Mark Kelly, ancien astronaute et sénateur, a riposté aux accusations d’Elon Musk concernant les astronautes « abandonés » sur la Station Spatiale Internationale. Son défi a suscité le support de la communauté spatiale, mettant en lumière les contradictions du magnat et les véritables enjeux derrière ces affirmations. Le débat s’intensifie.
Le sénateur et ex-astronaute de la NASA a réagi aux accusations infondées du magnat sur les astronautes « abandonnés » dans l’ISS avec un défi qui a généré du support auprès de la communauté spatiale

L’ancien astronaute et actuel sénateur Mark Kelly ne mâche pas ses mots en défiant Elon Musk sur son propre terrain. Kelly a réagi fermement après que le magnat a prétendu que l’administration Biden avait « abandoné » intentionnellement des astronautes dans la Station Spatiale Internationale pour des raisons politiques, une accusation qui a considérablement irrité plusieurs astronautes en activité.
Kelly a été direct sur X, la plateforme appartenant à Musk : « Quand tu auras le courage de monter dans une fusée, viens nous parler ». Un défi qui reflète la frustration de ceux qui ont réellement été en orbite face aux propos de quelqu’un qui n’a jamais quitté le sol.
L’espace n’est pas un terrain de jeu pour des combats d’arrière-cour
Hey @ElonMusk, when you finally get the nerve to climb into a rocket ship, come talk to the three of us. https://t.co/9BOL1FQOZp
— Captain Mark Kelly (@CaptMarkKelly) 21 février 2025
Tout a commencé lorsque Musk a déclaré sur Fox News que les astronautes Suni Williams et Butch Wilmore étaient « abandonnés » dans l’ISS en raison des caprices politiques du gouvernement Biden.

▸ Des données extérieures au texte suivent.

Lemma loader_returns_iff_aux cast (df : DataFrame) :
  (∀ c, c ∈ COLUNAS_ESPERADAS.*1 → is_Some (df !! c)) →
  (∀ c t col, (c, t) ∈ COLUNAS_ESPERADAS → t ≠ Object → df !! c = Some col →
              Forall (λ v, is_Some (cast t v)) col) →
  ∃ df', carregar_dados cast (Ok df) = Retorna df'.
Proof.
  intros Hcols Hcast.
  destruct (coagir_Ok_astype cast COLUNAS_ESPERADAS df) as (df1 & Hco & Hdom).
  { apply NoDup_COLUNAS_ESPERADAS. }
  { intros c t Hin. destruct (Hcols c) as [col Hcol].
    { apply (list_elem_of_fmap fst). by exists (c, t). }
    exists col. split; [done|]. intros Hobj. by eapply Hcast. }
  destruct (sanitizar_colunas_Ok colunas_texto df1) as [df' Hsan].
  { intros c Hc%colunas_texto_esperadas. rewrite Hdom. apply elem_of_dom, Hcols.
    apply (list_elem_of_fmap fst). by exists (c, Object). }
  exists df'. apply carregar_dados_Retorna, carregar_Ok_inv.
  split; [by apply colunas_faltantes_empty|]. by exists df1.
Qed.

(** ** The loader: further properties *)

(** X1.  The loader returns a table exactly when the eight expected columns
    are present and every cell of the two numeric columns converts. *)
Theorem loader_returns_iff cast (df : DataFrame) :
  (∃ df', carregar_dados cast (Ok df) = Retorna df') ↔
  (∀ c, c ∈ COLUNAS_ESPERADAS.*1 → is_Some (df !! c)) ∧
  (∀ c t col, (c, t) ∈ COLUNAS_ESPERADAS → t ≠ Object → df !! c = Some col →
              Forall (λ v, is_Some (cast t v)) col).
Proof.
  split.
  - intros [df' Hret%carregar_dados_Retorna].
    pose proof Hret as (Hfalt & _)%carregar_Ok_inv.
    split; [by apply colunas_faltantes_empty|].
    intros c t col Hct Hobj Hcol.
    destruct (carregar_lookup cast _ _ Hret) as (_ & Hnum & _).
    destruct (Hnum c t Hct Hobj) as (col0 & col' & H1 & H2 & _).
    assert (col0 = col) as -> by congruence.
    apply mapM_is_Some. by eexists.
  - intros [Hcols Hcast]. by apply loader_returns_iff_aux.
Qed.

(** X2.  A returned table has the columns of the table that was read: the
    loader adds none and drops none. *)
Theorem loader_keeps_columns cast (df df' : DataFrame) :
  carregar_dados cast (Ok df) = Retorna df' → dom df' = dom df.
Proof.
  intros Hret%carregar_dados_Retorna.
  destruct (carregar_lookup cast _ _ Hret) as (Hout & Hnum & Htxt).
  apply set_eq. intros c. rewrite !elem_of_dom.
  destruct (decide (c ∈ COLUNAS_ESPERADAS.*1)) as [Hc|Hc]; [|by rewrite Hout].
  apply (list_elem_of_fmap fst) in Hc as ([c' t] & -> & Hct). simpl.
  destruct (decide (t = Object)) as [->|Hobj].
  - destruct (Htxt c') as (col & -> & ->); [|done].
    revert Hct. unfold colunas_texto, COLUNAS_ESPERADAS.
    rewrite !elem_of_cons, !elem_of_nil. naive_solver.
  - by destruct (Hnum c' t Hct Hobj) as (col & col' & -> & _ & ->).
Qed.

Lemma loader_keeps_columns_witness :
  dom Exemplos.carregado = dom Exemplos.lido.
Proof.
  apply (loader_keeps_columns (λ _ v, Some v)).
  vm_compute. reflexivity.
Defined.

(** X3.  A column that is not one of the eight expected ones comes out of
    the loader exactly as it was read. *)
Theorem loader_extra_column_untouched cast (df df' : DataFrame) c :
  carregar_dados cast (Ok df) = Retorna df' →
  c ∉ COLUNAS_ESPERADAS.*1 →
  df' !! c = df !! c.
Proof.
  intros Hret%carregar_dados_Retorna Hc.
  destruct (carregar_lookup cast _ _ Hret) as (Hout & _ & _). by apply Hout.
Qed.

Lemma loader_extra_column_untouched_witness :
  Exemplos.carregado !! "extra" = Exemplos.lido !! "extra".
Proof.
  apply (loader_extra_column_untouched (λ _ v, Some v)).
  - vm_compute. reflexivity.
  - apply (bool_decide_unpack _). vm_compute. reflexivity.
Defined.

(** X4.  In a returned table each of the two numeric columns holds, cell by
    cell, the conversion of the cell that was read. *)
Theorem loader_numeric_column cast (df df' : DataFrame) c t (col : Series) :
  carregar_dados cast (Ok df) = Retorna df' →
  (c, t) ∈ COLUNAS_ESPERADAS →
  t ≠ Object →
  df !! c = Some col →
  ∃ col' : Series,
    df' !! c = Some col' ∧ Forall2 (λ v v', cast t v = Some v') col col'.
Proof.
  intros Hret%carregar_dados_Retorna Hct Hobj Hcol.
  destruct (carregar_lookup cast _ _ Hret) as (_ & Hnum & _).
  destruct (Hnum c t Hct Hobj) as (col0 & col' & H1 & H2 & H3).
  assert (col0 = col) as -> by congruence.
  exists col'. split; [done|]. by apply mapM_Some.
Qed.

Lemma loader_numeric_column_witness :
  ∃ col' : Series,
    Exemplos.carregado !! "ano" = Some col' ∧
    Forall2 (λ v v', (λ (_ : dtype) (v : value), Some v) Int64 v = Some v')
            [VOther (py "2023"); VOther (py "2024")] col'.
Proof.
  apply (loader_numeric_column (λ _ v, Some v) Exemplos.lido
           Exemplos.carregado "ano" Int64
           [VOther (py "2023"); VOther (py "2024")]).
  - vm_compute. reflexivity.
  - apply (bool_decide_unpack _). vm_compute. reflexivity.
  - discriminate.
  - vm_compute. reflexivity.
Defined.

(** X5.  With the eight columns present, the loader stops on the conversion
    error of [ano] when a cell of [ano] does not convert, else on that of
    [usd] when a cell of [usd] does not convert, and returns otherwise. *)
Theorem loader_outcome cast (df : DataFrame) (ano_col usd_col : Series) :
  (∀ c, c ∈ COLUNAS_ESPERADAS.*1 → is_Some (df !! c)) →
  df !! "ano" = Some ano_col →
  df !! "usd" = Some usd_col →
  match mapM (cast Int64) ano_col, mapM (cast Float64) usd_col with
  | None, _ => carregar_dados cast (Ok df) = Parou (CastError "ano" Int64)
  | Some _, None => carregar_dados cast (Ok df) = Parou (CastError "usd" Float64)
  | Some _, Some _ => ∃ df', carregar_dados cast (Ok df) = Retorna df'
  end.
Proof.
  intros Hcols Hano Husd.
  assert (∀ e, coagir cast COLUNAS_ESPERADAS df = Raise e →
               carregar_dados cast (Ok df) = Parou e) as Hstop.
  { intros e He. unfold carregar_dados, carregar.
    cbv beta iota delta [mbind res_bind]. unfold validar_esquema.
    rewrite decide_True by (by apply colunas_faltantes_empty). by rewrite He. }
  destruct (mapM (cast Int64) ano_col) as [ano'|] eqn:Ea.
  - destruct (mapM (cast Float64) usd_col) as [usd'|] eqn:Eu.
    + apply loader_returns_iff_aux; [done|].
      intros c t col Hct Hobj Hcol. apply mapM_is_Some.
      assert ((c = "ano" ∧ t = Int64) ∨ (c = "usd" ∧ t = Float64))
        as [[-> ->]|[-> ->]].
      { revert Hct. unfold COLUNAS_ESPERADAS.
        rewrite !elem_of_cons, elem_of_nil. naive_solver. }
      * assert (col = ano_col) as -> by congruence. rewrite Ea. by eexists.
      * assert (col = usd_col) as -> by congruence. rewrite Eu. by eexists.
    + apply Hstop.
      apply (coagir_Raise cast
               [("ano", Int64); ("senioridade", Object); ("contrato", Object);
                ("tamanho_empresa", Object); ("cargo", Object)]
               "usd" Float64
               [("remoto", Object); ("residencia_iso3", Object)] df usd_col);
        [apply NoDup_COLUNAS_ESPERADAS| |done|done|done].
      intros c t Hin. destruct (Hcols c) as [col Hcol].
      { apply (list_elem_of_fmap fst). exists (c, t). split; [done|].
        unfold COLUNAS_ESPERADAS. revert Hin. rewrite !elem_of_cons, !elem_of_nil.
        naive_solver. }
      exists col. split; [done|]. intros Hobj.
      assert (c = "ano" ∧ t = Int64) as [-> ->].
      { revert Hin. rewrite !elem_of_cons, elem_of_nil. naive_solver. }
      assert (col = ano_col) as -> by congruence. rewrite Ea. by eexists.
  - apply Hstop.
    by apply (coagir_Raise cast [] "ano" Int64 (tail COLUNAS_ESPERADAS) df ano_col);
      [apply NoDup_COLUNAS_ESPERADAS|intros c t ?%elem_of_nil| | |].
Qed.

Lemma loader_outcome_witness :
  carregar_dados (λ _ v, match v with VNaN => None | _ => Some v end)
    (Ok Exemplos.lido) = Parou (CastError "usd" Float64).
Proof.
  apply (loader_outcome (λ _ v, match v with VNaN => None | _ => Some v end)
           Exemplos.lido
           [VOther (py "2023"); VOther (py "2024")]
           [VOther (py "100000.0"); VNaN]).
  - intros c Hc. apply (bool_decide_unpack _). revert c Hc.
    apply Forall_forall. apply (bool_decide_unpack _). vm_compute. reflexivity.
  - vm_compute. reflexivity.
  - vm_compute. reflexivity.
Defined.

(** ** More on the sanitization chain *)

Lemma re_sub_class_nil_sublist cls s : re_sub_class cls [] s `sublist_of` s.
Proof.
  induction s as [|c s IH]; simpl; [done|].
  destruct (cls c); simpl; [by apply sublist_cons|by apply sublist_skip].
Qed.

Lemma re_sub_class_nil_id cls s :
  Forall (λ c, cls c = false) s → re_sub_class cls [] s = s.
Proof.
  induction 1 as [|c s Hc _ IH]; simpl; [done|]. by rewrite Hc, IH.
Qed.

Lemma sanitize_sublist s : SanitizerSpec.sanitize s `sublist_of` s.
Proof.
  unfold SanitizerSpec.sanitize.
  rewrite <-strip_trim, <-re_sub_remove_angle, <-slice_truncate.
  etrans; [apply strip_sublist|]. etrans; [apply re_sub_class_nil_sublist|].
  unfold slice. simpl. apply sublist_take.
Qed.

Lemma sanitize_fixed s :
  length s ≤ 100 → (LT ∉ s) → (GT ∉ s) → strip s = s →
  SanitizerSpec.sanitize s = s.
Proof.
  intros Hlen Hlt Hgt Hstrip. unfold SanitizerSpec.sanitize.
  rewrite <-strip_trim, <-re_sub_remove_angle, <-slice_truncate.
  unfold slice. simpl. rewrite (take_ge s) by done.
  rewrite re_sub_class_nil_id; [done|].
  apply Forall_forall. intros c Hc. apply angle_false. split; by intros ->.
Qed.

Lemma sanitizar_fmap (col : Series) :
  sanitizar col = (λ v, VStr (SanitizerSpec.sanitize (py_str v))) <$> col.
Proof.
  apply list_eq. intros i. rewrite list_lookup_fmap.
  destruct (col !! i) as [v|] eqn:Hi; simpl.
  - by apply sanitizar_lookup.
  - apply lookup_ge_None. rewrite length_sanitizar. by apply lookup_ge_None.
Qed.

Lemma lstrip_split s :
  ∃ l, s = l ++ lstrip s ∧ Forall (λ c, is_space c = true) l.
Proof.
  induction s as [|c s (l & Hs & Hl)]; simpl.
  - by exists [].
  - destruct (is_space c) eqn:Hc.
    + exists (c :: l). split; [simpl; by f_equal|by constructor].
    + by exists [].
Qed.

Lemma rstrip_split s :
  ∃ r, s = rstrip s ++ r ∧ Forall (λ c, is_space c = true) r.
Proof.
  induction s as [|c s (r & Hs & Hr)]; simpl.
  - by exists [].
  - destruct (rstrip s) as [|y t] eqn:E.
    + destruct (is_space c) eqn:Hc.
      * exists (c :: r). simpl in Hs. subst r. split; [done|by constructor].
      * exists r. simpl in Hs. subst r. by split.
    + exists r. split; [|done]. simpl. by rewrite Hs at 1.
Qed.

Lemma rstrip_last s c : last (rstrip s) = Some c → is_space c = false.
Proof.
  induction s as [|d s IH]; simpl; [done|].
  destruct (rstrip s) as [|y t] eqn:E.
  - destruct (is_space d) eqn:Hd; simpl; [done|]. by intros [= <-].
  - rewrite last_cons. destruct (last (y :: t)) eqn:El; [|by rewrite last_cons in El; destruct (last t)].
    intros [= <-]. by apply IH.
Qed.

(** X6.  Sanitizing a sanitized column changes nothing. *)
Theorem sanitizar_idempotent (col : Series) :
  sanitizar (sanitizar col) = sanitizar col.
Proof.
  rewrite !sanitizar_fmap, <-list_fmap_compose. apply list_fmap_ext.
  intros _ v _. simpl. f_equal.
  destruct (sanitize_clean (py_str v)) as (H1 & H2 & H3 & H4).
  by apply sanitize_fixed.
Qed.

(** X7.  A column whose cells are strings of at most 100 characters, without
    '<' or '>' and without whitespace at either end, is left as it is. *)
Theorem sanitizar_clean_column (col : Series) :
  Forall (λ v, ∃ s, v = VStr s ∧ length s ≤ 100 ∧ (LT ∉ s) ∧ (GT ∉ s) ∧
                    strip s = s) col →
  sanitizar col = col.
Proof.
  intros Hall. rewrite sanitizar_fmap. rewrite <-(list_fmap_id col) at 2.
  apply Forall_fmap_ext_1. eapply Forall_impl; [done|].
  intros v (s & -> & H1 & H2 & H3 & H4). simpl. f_equal. by apply sanitize_fixed.
Qed.

Lemma sanitizar_clean_column_witness :
  sanitizar [VStr (py "Data Scientist"); VStr (py "BRA")] =
    [VStr (py "Data Scientist"); VStr (py "BRA")].
Proof.
  apply sanitizar_clean_column.
  repeat constructor; eexists; (split; [reflexivity|]);
    (split; [vm_compute; lia|]);
    (split; [apply (bool_decide_unpack _); vm_compute; reflexivity|]);
    (split; [apply (bool_decide_unpack _); vm_compute; reflexivity|]);
    vm_compute; reflexivity.
Defined.

(** X8.  The chain only deletes characters: each cell comes out as a
    subsequence of the string form of the cell that went in. *)
Theorem sanitizar_only_deletes (col : Series) i v :
  col !! i = Some v →
  ∃ t, sanitizar col !! i = Some (VStr t) ∧ t `sublist_of` py_str v.
Proof.
  intros Hi. eexists. split; [by apply sanitizar_lookup|apply sanitize_sublist].
Qed.

Lemma sanitizar_only_deletes_witness :
  ∃ t, sanitizar [VStr (py " <a b> "); VNaN] !! 1 = Some (VStr t) ∧
       t `sublist_of` py_str VNaN.
Proof.
  apply (sanitizar_only_deletes [VStr (py " <a b> "); VNaN] 1 VNaN).
  reflexivity.
Defined.

Lemma strip_split s :
  ∃ l r, s = l ++ strip s ++ r ∧
         Forall (λ c, is_space c = true) l ∧
         Forall (λ c, is_space c = true) r.
Proof.
  unfold strip. destruct (lstrip_split s) as (l & Hs & Hl).
  destruct (rstrip_split (lstrip s)) as (r & Hs' & Hr).
  exists l, r. split; [|done]. by rewrite <-Hs'.
Qed.
(** Two results of one search: a red shirt of vector similarity 0.85 and
    a blue one of 0.75. *)
Definition red_shirt : ResultDict.t :=
  ResultDict.Build (Some "prod1") (Some "Red Cotton Shirt") None (Some "red")
    (Some "shirts") None (Some 0.85%R) (Some 0.15%R) None None.

Definition blue_shirt : ResultDict.t :=
  ResultDict.Build (Some "prod2") (Some "Blue Silk Shirt") None (Some "blue")
    (Some "shirts") None (Some 0.75%R) (Some 0.25%R) None None.

(** ** Fusion *)

(** The vector that is normalized: the weighted sum of the two inputs, or
    the one input given. *)
Definition fused_vector (image_vec text_vec : option (list R))
    (image_weight text_weight : R) : list R :=
  match image_vec, text_vec with
  | Some iv, Some tv =>
      zip_with (fun a b => (image_weight * a + text_weight * b)%R) iv tv
  | Some iv, None => iv
  | None, Some tv => tv
  | None, None => []
  end.


(** ** Events *)

(** An event passes the three filters; a filter that is [None] or empty
    is not applied. *)
Definition event_matches (user_id : option string)
    (variant : option ABTesting.ExperimentVariant)
    (event_type : option string) (e : ABTesting.ExperimentEvent.t) : bool :=
  match SearchService.given user_id with
  | Some u =>
      String.eqb
        (ABTesting.ExperimentEvent.user_id
           (ABTesting.ExperimentEvent.base_of e)) u
  | None => true
  end
  && match variant with
     | Some v =>
         bool_decide
           (ABTesting.ExperimentEvent.variant
              (ABTesting.ExperimentEvent.base_of e) = v)
     | None => true
     end
  && match SearchService.given event_type with
     | Some ty =>
         bool_decide (ABTesting.ExperimentEvent.event_type_of e = Some ty)
     | None => true
     end.

Definition timestamp_of (e : ABTesting.ExperimentEvent.t) : Z :=
  ABTesting.ExperimentEvent.timestamp (ABTesting.ExperimentEvent.base_of e).

(** Most recent first: the time stamps never increase along the list. *)
Definition most_recent_first (events : list ABTesting.ExperimentEvent.t)
  : Prop :=
  StronglySorted (fun a b => (timestamp_of b <= timestamp_of a)%Z) events.

(** The manager after two searches, logged at times 2 and 4. *)
Definition two_searches : ABTesting.ExperimentManager :=
  let m0 := ABTesting.init None (1 # 2) "memory" false in
  match ABTesting.log_search m0 "u1" "shoes" 3 5 None (3 # 10) 1%Z 2%Z with
  | Raise _ => m0
  | Return (_, m1) =>
      match ABTesting.log_search m1 "u2" "hat" 3 5 None (7 # 10) 3%Z 4%Z with
      | Raise _ => m1
      | Return (_, m2) => m2
      end
  end.

(** ** Operations of the experiment manager *)

(** The operations that change the manager (the queries [get_assignment],
    [get_events] and [get_metrics] leave it as it is), each with what the
    random generator and the clock give during the call. *)
Inductive operation : Type :=
| Assign (user_id : string) (metadata : option (gmap string string))
    (rand : Q) (now : ABTesting.datetime)
| LogEvent (event : ABTesting.ExperimentEvent.t)
| LogSearch (user_id query : string) (results_count : Z)
    (search_time_ms : Q) (session_id : option string)
    (rand : Q) (now stamp : ABTesting.datetime)
| LogClick (user_id product_id product_title : string) (position : Z)
    (query session_id : option string)
    (rand : Q) (now stamp : ABTesting.datetime).

(** The manager after a call; a call that raises leaves it unchanged. *)
Definition state_after {A} (self : ABTesting.ExperimentManager)
    (r : result (A * ABTesting.ExperimentManager))
  : ABTesting.ExperimentManager :=
  match r with
  | Return (_, self') => self'
  | Raise _ => self
  end.

Definition apply_operation (self : ABTesting.ExperimentManager)
    (op : operation) : ABTesting.ExperimentManager :=
  match op with
  | Assign u md rand now =>
      state_after self (ABTesting.assign_variant self u md rand now)
  | LogEvent e => ABTesting.log_event self e
  | LogSearch u q n t s rand now stamp =>
      state_after self (ABTesting.log_search self u q n t s rand now stamp)
  | LogClick u p ti pos q s rand now stamp =>
      state_after self
        (ABTesting.log_click self u p ti pos q s rand now stamp)
  end.

Definition run (self : ABTesting.ExperimentManager) (ops : list operation)
  : ABTesting.ExperimentManager :=
  foldl apply_operation self ops.
(** The peer delivers the first byte of a length prefix, and has the
    second one ready: it is never read. *)
Lemma short_length_read_closes_witness :
  serve Wire.codec env server 1 sock client 0
    (start [Ok [x00]; Ok [x10]] [])
  = Some (Ok tt,
          {| st_world := st_world (start [Ok [x10]] []);
             st_trace := [EvRecv sock 2;
                          EvLog WARNING (IncompleteLength client);
                          EvClose sock;
                          EvLog INFO (ConnectionClosed client 0)] |}).
Proof.
  exact (short_length_read_closes Wire.codec env server 0 sock client 0
           (start [Ok [x00]; Ok [x10]] []) x00
           (st_world (start [Ok [x10]] [])) (Ok tt)
           (st_world (start [Ok [x10]] [])) eq_refl eq_refl).
Defined.

(** ** More on the forwarder and the error responder *)
Section ForwarderMore.

Variable C : Codec.
Variable E : Env C.
Variable self : DNSOverTLSServer.

(** The error responder changes nothing but the log. *)
Lemma create_error_response_is_local0 (query_data : bytes)
    (st : state C E) :
  exists response logs,
    create_error_response C E query_data st
    = (Ok response,
       {| st_world := st_world st; st_trace := st_trace st ++ logs |}) /\
    forallb is_log logs = true /\
    (1 <= List.length logs <= 2)%nat.
Proof.
  unfold create_error_response, try_except, servfail_for, bind, eval, log,
    ret, record.
  destruct (from_wire C query_data) as [query|e].
  - destruct (make_response C query) as [response|e].
    + cbn [st_world st_trace].
      destruct (to_wire C (set_rcode C response SERVFAIL)) as [data|e].
      * exists data, [EvLog DEBUG CreatedServfail].
        repeat split; simpl; lia.
      * exists [], [EvLog DEBUG CreatedServfail;
                    EvLog ERROR (FailedErrorResponse e)].
        cbn [st_world st_trace]. rewrite <- app_assoc.
        repeat split; simpl; lia.
    + exists [], [EvLog ERROR (FailedErrorResponse e)].
      repeat split; simpl; lia.
  - exists [], [EvLog ERROR (FailedErrorResponse e)].
    repeat split; simpl; lia.
Qed.

(** X1. [create_error_response] is local: on every input and in every state
    it returns, leaves the peer and the network as they were, and adds
    nothing to the trace but one or two log calls. *)
Theorem create_error_response_is_local (query_data : bytes)
    (st : state C E) :
  exists response logs,
    create_error_response C E query_data st
    = (Ok response,
       {| st_world := st_world st; st_trace := st_trace st ++ logs |}) /\
    forallb is_log logs = true /\
    (1 <= List.length logs <= 2)%nat.
Proof.
  exact (create_error_response_is_local0 query_data st).
Qed.

Lemma udps_app (a b : list (event C)) : udps (a ++ b) = (udps a + udps b)%nat.
Proof. unfold udps. rewrite filter_app, length_app. reflexivity. Qed.

Lemma udps_logs (l : list (event C)) :
  forallb is_log l = true -> udps l = 0%nat.
Proof.
  unfold udps. induction l as [|ev l IH]; simpl; [reflexivity|].
  intro H. apply andb_prop in H. destruct H as [H1 H2].
  destruct ev; simpl in *; try discriminate. apply IH, H2.
Qed.

Lemma logs_are_forwarding (upstream : string) (l : list (event C)) :
  forallb is_log l = true -> forallb (is_forwarding upstream) l = true.
Proof.
  intro H. rewrite forallb_forall in *. intros ev Hin.
  specialize (H ev Hin). destruct ev; simpl in *; congruence.
Qed.

(** After the events [pre], the error responder adds log calls only. *)
Lemma error_response_after (upstream : string) (query_data : bytes)
    (st : state C E) (w : world C E) (pre : list (event C)) :
  forallb (is_forwarding upstream) pre = true ->
  exists response evs,
    create_error_response C E query_data
      {| st_world := w; st_trace := st_trace st ++ pre |}
    = (Ok response, {| st_world := w; st_trace := st_trace st ++ evs |}) /\
    forallb (is_forwarding upstream) evs = true /\
    udps evs = udps pre.
Proof.
  intro Hp.
  destruct (create_error_response_is_local0 query_data
              {| st_world := w; st_trace := st_trace st ++ pre |})
    as (response & logs & Hc & Hl & _).
  cbn [st_world st_trace] in Hc.
  exists response, (pre ++ logs). split; [|split].
  - rewrite Hc, app_assoc. reflexivity.
  - rewrite forallb_app, Hp, (logs_are_forwarding _ _ Hl). reflexivity.
  - rewrite udps_app, (udps_logs _ Hl). lia.
Qed.

(** X2. [forward_dns_query] calls [dns.query.udp] at most once, on the
    configured resolver with timeout 5, and not at all when the query does
    not decode; beside that call it only logs: it never reads from, writes
    to or closes a socket.  When it makes no call, the peer and the network
    are as they were. *)
Theorem forward_dns_query_one_request (query_data : bytes) (st : state C E) :
  exists response w evs,
    forward_dns_query C E self query_data st
    = (Ok response, {| st_world := w; st_trace := st_trace st ++ evs |}) /\
    forallb (is_forwarding (upstream_dns self)) evs = true /\
    (udps evs <= 1)%nat /\
    (udps evs = 0%nat -> w = st_world st) /\
    (forall e, from_wire C query_data = Raise e -> udps evs = 0%nat).
Proof.
  pose (up := upstream_dns self).
  unfold forward_dns_query, try_except, forward_upstream, bind, eval, udp,
    log, record.
  destruct (from_wire C query_data) as [query|e0] eqn:Eq.
  - cbn [st_world st_trace]. fold up.
    pose (fw := @EvLog C DEBUG (ForwardingQuery (first_question C query) up)).
    pose (rq := EvUdp query up 5).
    assert (Hrq : is_forwarding up rq = true)
      by (cbn; rewrite String.eqb_refl; reflexivity).
    destruct (query_udp C E query up 5 (st_world st)) as [[r|e] w1].
    + cbn [st_world st_trace].
      pose (rc := @EvLog C DEBUG
                    (ReceivedResponse (first_question C query)
                                      (len (msg_answer C r)))).
      destruct (to_wire C r) as [data|e].
      * exists data, w1, [fw; rq; rc]. split.
        { rewrite <- !app_assoc. reflexivity. }
        cbn [forallb]. rewrite Hrq.
        repeat split; cbn; try lia; try discriminate.
      * destruct (error_response_after up query_data st w1
                    [fw; rq; rc; EvLog WARNING (ErrorForwarding e)])
          as (resp & evs & Hc & Hf & Hu);
          [cbn [forallb]; rewrite Hrq; reflexivity|].
        exists resp, w1, evs. split.
        { rewrite <- Hc, <- !app_assoc. reflexivity. }
        split; [exact Hf|]. rewrite Hu. cbn.
        repeat split; try lia; try discriminate.
    + cbn [st_world st_trace].
      destruct (error_response_after up query_data st w1
                  [fw; rq; EvLog WARNING (ErrorForwarding e)])
        as (resp & evs & Hc & Hf & Hu);
        [cbn [forallb]; rewrite Hrq; reflexivity|].
      exists resp, w1, evs. split.
      { rewrite <- Hc, <- !app_assoc. reflexivity. }
      split; [exact Hf|]. rewrite Hu. cbn.
      repeat split; try lia; try discriminate.
  - cbn [st_world st_trace].
    destruct (error_response_after up query_data st (st_world st)
                [EvLog WARNING (ErrorForwarding e0)])
      as (resp & evs & Hc & Hf & Hu); [reflexivity|].
    exists resp, (st_world st), evs. split; [exact Hc|].
    split; [exact Hf|]. rewrite Hu. cbn.
    repeat split; try lia; try reflexivity.
Qed.
(** When the location block returns, it has set [file_path] and
    [line_number] from the first physical location, or changed nothing. *)
Lemma extract_location_ok (d : dict) (processed f : dict) :
  extract_location (JObj d) processed = Ok f ->
  match first_physical_location d with
  | Some pl =>
      f = set (set processed "file_path" (nested pl "artifactLocation" "uri"))
            "line_number" (nested pl "region" "startLine")
  | None => f = processed
  end.
Proof.
  unfold extract_location, first_physical_location, vget, get, bind.
  destruct (lookup d "locations") as [[| b | n | s | l | dd] |];
    cbn [truthy].
  - intros H. now injection H as <-.
  - destruct b; [discriminate |]. intros H. now injection H as <-.
  - destruct (n =? 0)%Z; cbn [negb]; [| discriminate].
    intros H. now injection H as <-.
  - destruct s as [| c s].
    + intros H. now injection H as <-.
    + replace (negb (String c s =? "")) with true by reflexivity.
      cbn [first str_in]. rewrite one_char_no_location.
      intros H. now injection H as <-.
  - destruct l as [| loc rest].
    + intros H. now injection H as <-.
    + cbn [first]. destruct loc as [| b | n | s | l | ll]; cbn [str_in type_name];
        try discriminate.
      * destruct (contains "physicalLocation" s); cbn [item]; [discriminate |].
        intros H. now injection H as <-.
      * destruct (existsb _ l); cbn [item]; [discriminate |].
        intros H. now injection H as <-.
      * cbn [item]. destruct (lookup ll "physicalLocation") as [pl |] eqn:Hpl.
        -- assert (Hk : existsb (fun kv => fst kv =? "physicalLocation") ll = true)
             by (apply has_key_lookup; congruence).
           rewrite Hk. destruct pl as [| | | | | p]; try discriminate.
           unfold nested.
           destruct (lookup p "artifactLocation") as [[| | | | | a] |];
             try discriminate;
             destruct (lookup p "region") as [[| | | | | r] |];
             try discriminate;
             intros H; now injection H as <-.
        -- assert (Hk : existsb (fun kv => fst kv =? "physicalLocation") ll = false).
           { destruct (existsb _ ll) eqn:E; [| reflexivity].
             apply has_key_lookup in E. congruence. }
           rewrite Hk. intros H. now injection H as <-.
  - destruct dd; [| discriminate]. intros H. now injection H as <-.
  - intros H. now injection H as <-.
Qed.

Andreas Mogensen, actuel commandant de la Station Spatiale Internationale et astronaute de l’ESA, l’a contredit publiquement avec un succinct : « C’est un mensonge ».
La réponse de Musk a été de traiter Mogensen de « retardé » et « d’idiot ». L’astronaute Scott Kelly s’est défendu en décrivant son collègue comme « l’une des personnes les plus honnêtes » qu’il connaisse, rejoignant ainsi le chœur des voix critiques contre les déclarations du magnat.
Ce que Musk omet commodément, c’est que Williams et Wilmore avaient prévu leur retour depuis plusieurs mois. La NASA avait déjà convenu en septembre 2024 qu’ils rentreraient sur Terre en mars 2025 à bord d’un vaisseau SpaceX, après avoir détecté des problèmes dans les propulseurs de la capsule Starliner de Boeing.
Ce conflit numérique se produit alors que SpaceX a obtenu un contrat juteux d’un milliard de dollars pour désorbiter l’ISS en 2026, avançant la destruction prévue de quatre ans à 2030. Avoir un pied dans l’entreprise privée et un autre dans le gouvernement est une combinaison qui soulève des soupçons, même parmi les plus naïfs.
Pour couronner le tout, Musk critique la NASA tout en faisant la promotion de son entreprise xAI avec le lancement de Grok 3, se vantant de surpasser GPT-4 avec ses 200 000 GPU. La cohérence ne semble pas être son point fort.
Le ridicule de la situation est que les astronautes soi-disant « abandonnés » étaient arrivés à l’ISS à bord d’une nave Starliner de Boeing pour une mission de huit jours, mais des défaillances techniques ont empêché leur retour. Et maintenant, ce sera précisément SpaceX qui viendra à leur rescousse. Un retournement de situation pratique pour les affaires de Musk.
Une des caractéristiques de Musk est son double discours. Un jour, il avertit que l’IA est « la plus grande menace pour la civilisation », et le lendemain, il lance la promotion de Grok 3 de manière tonitruante. Cette contradiction flagrante est devenu sa marque de fabrique, passant de « nous allons tous périr » à « achetez mon produit » sans même sourciller.
Les astronautes, normalement focalisés sur la science et éloignés des controverses, ont dû réagir à des accusations sans fondement qui ont déjà créé des divisions sur les réseaux sociaux. Le défi de Mark Kelly met en lumière qui risque réellement sa vie et qui parle depuis le confort de son bureau.
Williams et Wilmore continuent de travailler dans l’ISS. Leur mission de huit jours s’est transformée en un séjour de neuf mois, loin du tumulte médiatique et des tweets incendiaires. A 400 kilomètres au-dessus de nos têtes, ils ont peut-être la perspective qui nous fait défaut ici-bas.